§ Data in this exercise

(* ===== verification/UpgradeGraph.v ===== *)
(** * The choice of the intermediate version of an EUS upgrade
      (controllers/utils/cincinnati/cincinnati.go [findBestIntermediateVersion])

    An update graph has versions for nodes; an edge is a pair of node indices.  The
    intermediate version is one minor version below the target, reachable from the
    current version, and leads to the target; of several the highest is taken. *)
From S2P Require Import Prelude Conditions GoText MergeMaps Unstructured ProvisioningStatus UpgradePlan.
#[local] Open Scope Z_scope.

Record graph := mkGraph {
  Nodes : list string;
  Edges : list (list Z);
}.

Section graph.
Context `{Semver}.

(** The last node of a version. *)
Fixpoint node_index (nodes : list string) (version : string) (i : Z) (found : option Z) : option Z :=
  match nodes with
  | [] => found
  | n :: rest => node_index rest version (i + 1) (if decide (n = version) then Some i else found)
  end.

(** An edge with fewer than two ends is skipped. *)
Definition is_edge (from to : Z) (e : list Z) : bool :=
  match e with a :: b :: _ => (a =? from) && (b =? to) | _ => false end.
Definition has_edge (g : graph) (from to : Z) : bool := existsb (is_edge from to) (Edges g).

(** Whether the node may be the intermediate one, and then its version. *)
Definition candidate (g : graph) (current target : Z) (t : Version) (i : Z) (n : string) : option Version :=
  match NewVersion n with
  | None => None
  | Some v =>
      if (Major v =? Major t) && (Minor v =? Minor t - 1) && has_edge g current i && has_edge g i target
      then Some v else None
  end.

Definition better (v : Version) (best : option (string * Version)) : bool :=
  match best with None => true | Some (_, b) => match Compare v b with Gt => true | _ => false end end.

Fixpoint best_candidate (g : graph) (current target : Z) (t : Version) (nodes : list string) (i : Z)
    (best : option (string * Version)) : option (string * Version) :=
  match nodes with
  | [] => best
  | n :: rest =>
      best_candidate g current target t rest (i + 1)
        match candidate g current target t i n with
        | Some v => if better v best then Some (n, v) else best
        | None => best
        end
  end.

(** The graph is nil when [None].  The error is its text. *)
Definition findBestIntermediateVersion (g : option graph) (currentVersion targetVersion : string) : string + string :=
  match g with
  | None => inl "cincinnati graph is nil"%string
  | Some g =>
      match NewVersion currentVersion, NewVersion targetVersion with
      | None, _ => inl ("invalid current version " +:+ currentVersion)
      | Some _, None => inl ("invalid target version " +:+ targetVersion)
      | Some _, Some t =>
          match node_index (Nodes g) currentVersion 0 None, node_index (Nodes g) targetVersion 0 None with
          | None, _ => inl ("current version " +:+ currentVersion +:+ " not found in update graph")
          | Some _, None => inl ("target version " +:+ targetVersion +:+ " not found in update graph")
          | Some c, Some tgt =>
              match best_candidate g c tgt t (Nodes g) 0 None with
              | Some (n, _) => if decide (n = ""%string) then inl "unable to select intermediate version"%string else inr n
              | None => inl "unable to select intermediate version"%string
              end
          end
      end
  end.

(** ** What is chosen *)

(** The candidates among some nodes, from an index on. *)
Fixpoint candidates (g : graph) (current target : Z) (t : Version) (nodes : list string) (i : Z)
    : list (string * Version) :=
  match nodes with
  | [] => []
  | n :: rest =>
      match candidate g current target t i n with
      | Some v => (n, v) :: candidates g current target t rest (i + 1)
      | None => candidates g current target t rest (i + 1)
      end
  end.

Definition pick (best : option (string * Version)) (x : string * Version) : option (string * Version) :=
  if better x.2 best then Some x else best.

Lemma best_candidate_fold g c tgt t nodes i best :
  best_candidate g c tgt t nodes i best = fold_left pick (candidates g c tgt t nodes i) best.
Proof.
  revert i best. induction nodes as [|n nodes IH]; intros i best; [done|]. cbn [best_candidate candidates].
  rewrite IH. by destruct (candidate g c tgt t i n).
Qed.

Lemma elem_of_candidates g c tgt t nodes k n v :
  (n, v) ∈ candidates g c tgt t nodes k <->
  exists i, nodes !! i = Some n /\ candidate g c tgt t (k + Z.of_nat i) n = Some v.
Proof.
  revert k. induction nodes as [|x nodes IH]; intros k; cbn [candidates].
  { split; [by intros ?%not_elem_of_nil|by intros (i & Hi & _)]. }
  transitivity ((x = n /\ candidate g c tgt t k x = Some v) \/ (n, v) ∈ candidates g c tgt t nodes (k + 1)).
  { destruct (candidate g c tgt t k x) as [w|]; [rewrite elem_of_cons|]; naive_solver. }
  rewrite IH. split.
  - intros [[-> Hc]|(i & Hi & Hc)]; [exists 0%nat|exists (S i)]; (split; [done|]).
    + by rewrite Z.add_0_r.
    + by replace (k + Z.of_nat (S i)) with (k + 1 + Z.of_nat i) by lia.
  - intros ([|i] & Hi & Hc); simpl in Hi.
    + injection Hi as ->. left. by rewrite Z.add_0_r in Hc.
    + right. exists i. by replace (k + 1 + Z.of_nat i) with (k + Z.of_nat (S i)) by lia.
Qed.

Section best.
Context {laws : SemverLaws}.

Lemma Compare_refl v : Compare v v <> Gt.
Proof using laws. pose proof (Compare_antisym v v). by destruct (Compare v v). Qed.

(** The new best is as good as the old one and the candidate. *)
Lemma pick_best best x : exists p, pick best x = Some p /\ (p = x \/ best = Some p) /\
  Compare x.2 p.2 <> Gt /\ forall b, best = Some b -> Compare b.2 p.2 <> Gt.
Proof using laws.
  unfold pick, better. destruct best as [[n b]|].
  - pose proof (Compare_antisym x.2 b) as Ha. destruct (Compare x.2 b) eqn:E.
    + exists (n, b). split_and!; [done|by right|simpl; by rewrite E|]. intros ? [= <-]. apply Compare_refl.
    + exists (n, b). split_and!; [done|by right|simpl; by rewrite E|]. intros ? [= <-]. apply Compare_refl.
    + exists x. split_and!; [done|by left|apply Compare_refl|]. intros ? [= <-]. simpl. by rewrite Ha.
  - exists x. split_and!; [done|by left|apply Compare_refl|done].
Qed.

Lemma fold_pick cs best :
  match fold_left pick cs best with
  | Some b => (b ∈ cs \/ best = Some b) /\ forall x, x ∈ cs \/ best = Some x -> Compare x.2 b.2 <> Gt
  | None => cs = [] /\ best = None
  end.
Proof using laws.
  revert best. induction cs as [|c cs IH]; intros best; cbn [fold_left].
  { destruct best as [b|]; [|done]. split; [by right|]. intros x [[]%not_elem_of_nil|[= <-]]. apply Compare_refl. }
  specialize (IH (pick best c)). destruct (pick_best best c) as (p & Hp & Hor & Hc & Hb). rewrite Hp in IH |- *.
  destruct (fold_left pick cs (Some p)) as [b|]; [|by destruct IH].
  destruct IH as [Hin Hmax]. split.
  - destruct Hin as [Hin|[= <-]]; [left; by constructor|]. destruct Hor as [->|Hor]; [left; by constructor|by right].
  - assert (Compare p.2 b.2 <> Gt) as Hpb by (apply Hmax; by right).
    intros x [[->|Hx]%elem_of_cons|Hx]; [by eapply Compare_le_trans|apply Hmax; by left|].
    eapply Compare_le_trans; [by apply Hb|done].
Qed.
End best.

(** A path of two edges, over a release of the minor version before the target's. *)
Definition intermediate (g : graph) (currentVersion targetVersion n : string) (v : Version) : Prop :=
  exists c tgt t i,
    NewVersion targetVersion = Some t /\ node_index (Nodes g) currentVersion 0 None = Some c /\
    node_index (Nodes g) targetVersion 0 None = Some tgt /\ Nodes g !! i = Some n /\
    NewVersion n = Some v /\ Major v = Major t /\ Minor v = Minor t - 1 /\
    has_edge g c (Z.of_nat i) = true /\ has_edge g (Z.of_nat i) tgt = true.

Lemma candidate_Some g c tgt t i n v :
  candidate g c tgt t i n = Some v <->
  NewVersion n = Some v /\ Major v = Major t /\ Minor v = Minor t - 1 /\ has_edge g c i = true /\ has_edge g i tgt = true.
Proof.
  unfold candidate. destruct (NewVersion n) as [w|]; [|naive_solver].
  destruct (_ && _) eqn:E.
  - rewrite !andb_true_iff, !Z.eqb_eq in E. naive_solver.
  - split; [done|]. intros ([= ->] & H1 & H2 & H3 & H4). rewrite H1, H2, H3, H4, !Z.eqb_refl in E. done.
Qed.

(** C23: The intermediate version that is chosen is the highest release of the minor
    version before the target's that has an edge from the current version and an edge
    to the target; a version is chosen whenever there is one and the current version is
    legal.  (The empty string is no version.) *)
Theorem findBestIntermediateVersion_best {laws : SemverLaws} g currentVersion targetVersion :
  NewVersion currentVersion <> None -> NewVersion "" = None ->
  match findBestIntermediateVersion (Some g) currentVersion targetVersion with
  | inr n => exists v, intermediate g currentVersion targetVersion n v /\
      forall n' v', intermediate g currentVersion targetVersion n' v' -> Compare v' v <> Gt
  | inl _ => forall n v, ~ intermediate g currentVersion targetVersion n v
  end.
Proof.
  intros Hcur Hempty. unfold findBestIntermediateVersion, intermediate.
  destruct (NewVersion currentVersion) as [cv|]; [|done].
  destruct (NewVersion targetVersion) as [t|]; [|naive_solver].
  destruct (node_index (Nodes g) currentVersion 0 None) as [c|]; [|naive_solver].
  destruct (node_index (Nodes g) targetVersion 0 None) as [tgt|]; [|naive_solver].
  rewrite best_candidate_fold. pose proof (fold_pick (candidates g c tgt t (Nodes g) 0) None) as Hf.
  assert (forall n v, (n, v) ∈ candidates g c tgt t (Nodes g) 0 <-> exists i, Nodes g !! i = Some n /\
    NewVersion n = Some v /\ Major v = Major t /\ Minor v = Minor t - 1 /\
    has_edge g c (Z.of_nat i) = true /\ has_edge g (Z.of_nat i) tgt = true) as Hin.
  { intros n v. rewrite elem_of_candidates. by setoid_rewrite candidate_Some. }
  destruct (fold_left pick _ None) as [[n v]|].
  - destruct Hf as [[Hn|] Hmax]; [|done]. case_decide as He.
    { subst n. apply Hin in Hn as (i & _ & Hn & _). congruence. }
    apply Hin in Hn as (i & Hi & Hn). exists v. split; [naive_solver|].
    intros n' v' (c' & tgt' & t' & j & [= <-] & [= <-] & [= <-] & Hj). apply (Hmax (n', v')). left. apply Hin. eauto.
  - destruct Hf as [Hnil _]. intros n v (c' & tgt' & t' & j & [= <-] & [= <-] & [= <-] & Hj).
    assert ((n, v) ∈ candidates g c tgt t (Nodes g) 0) as Hx by (apply Hin; eauto). rewrite Hnil in Hx.
    by apply not_elem_of_nil in Hx.
Qed.
End graph.

(** ** Versions of three numbers, for examples *)

Module Triples.
Fixpoint number (s : string) (acc : Z) : option Z :=
  match s with
  | EmptyString => Some acc
  | String c s' =>
      let n := Z.of_nat (Ascii.nat_of_ascii c) - 48 in
      if (0 <=? n) && (n <=? 9) then number s' (10 * acc + n) else None
  end.

Definition parse (s : string) : option (Z * Z * Z) :=
  '(a, rest) ← split_dot s;
  '(b, c) ← split_dot rest;
  a ← number a 0; b ← number b 0; c ← number c 0; Some (a, b, c).

Definition compare (v w : Z * Z * Z) : comparison :=
  let '(a, b, c) := v in let '(a', b', c') := w in
  match a ?= a' with
  | Eq => match b ?= b' with Eq => c ?= c' | r => r end
  | r => r
  end.

#[export] Instance semver : Semver := {|
  Version := Z * Z * Z;
  NewVersion := parse;
  Major v := v.1.1;
  Minor v := v.1.2;
  Compare := compare;
|}.

#[export] Instance laws : SemverLaws.
Proof.
  split.
  - intros [[a b] c] [[a' b'] c']. simpl. rewrite (Z.compare_antisym a a'), (Z.compare_antisym b b'), (Z.compare_antisym c c').
    by destruct (a ?= a'), (b ?= b').
  - intros [[a1 b1] c1] [[a2 b2] c2] [[a3 b3] c3]. simpl.
    destruct (Z.compare_spec a1 a2), (Z.compare_spec a2 a3), (Z.compare_spec a1 a3); try lia; try done;
      destruct (Z.compare_spec b1 b2), (Z.compare_spec b2 b3), (Z.compare_spec b1 b3); try lia; try done;
      destruct (Z.compare_spec c1 c2), (Z.compare_spec c2 c3), (Z.compare_spec c1 c3); try lia; done.
Qed.

(** 4.21.3 has no edge to the target. *)
Definition updates : graph :=
  mkGraph ["4.20.0"; "4.21.1"; "4.21.5"; "4.22.0"; "4.21.3"] [[0; 1]; [0; 2]; [0; 4]; [1; 3]; [2; 3]].
End Triples.

Lemma findBestIntermediateVersion_best_witness :
  exists v, @intermediate Triples.semver Triples.updates "4.20.0" "4.22.0" "4.21.5" v /\
    forall n' v', @intermediate Triples.semver Triples.updates "4.20.0" "4.22.0" n' v' -> Triples.compare v' v <> Gt.
Proof.
  exact (@findBestIntermediateVersion_best Triples.semver Triples.laws Triples.updates "4.20.0" "4.22.0"
           ltac:(discriminate) eq_refl).
Defined.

§ Directions for this task
Reproduce the material above exactly, beginning at its first line and ending with the line that holds "intermediate version is". Include nothing else.

§ Response
(* ===== verification/UpgradeGraph.v ===== *)
(** * The choice of the intermediate version of an EUS upgrade
      (controllers/utils/cincinnati/cincinnati.go [findBestIntermediateVersion])

    An update graph has versions for nodes; an edge is a pair of node indices.  The
    intermediate version is one minor version below the target, reachable from the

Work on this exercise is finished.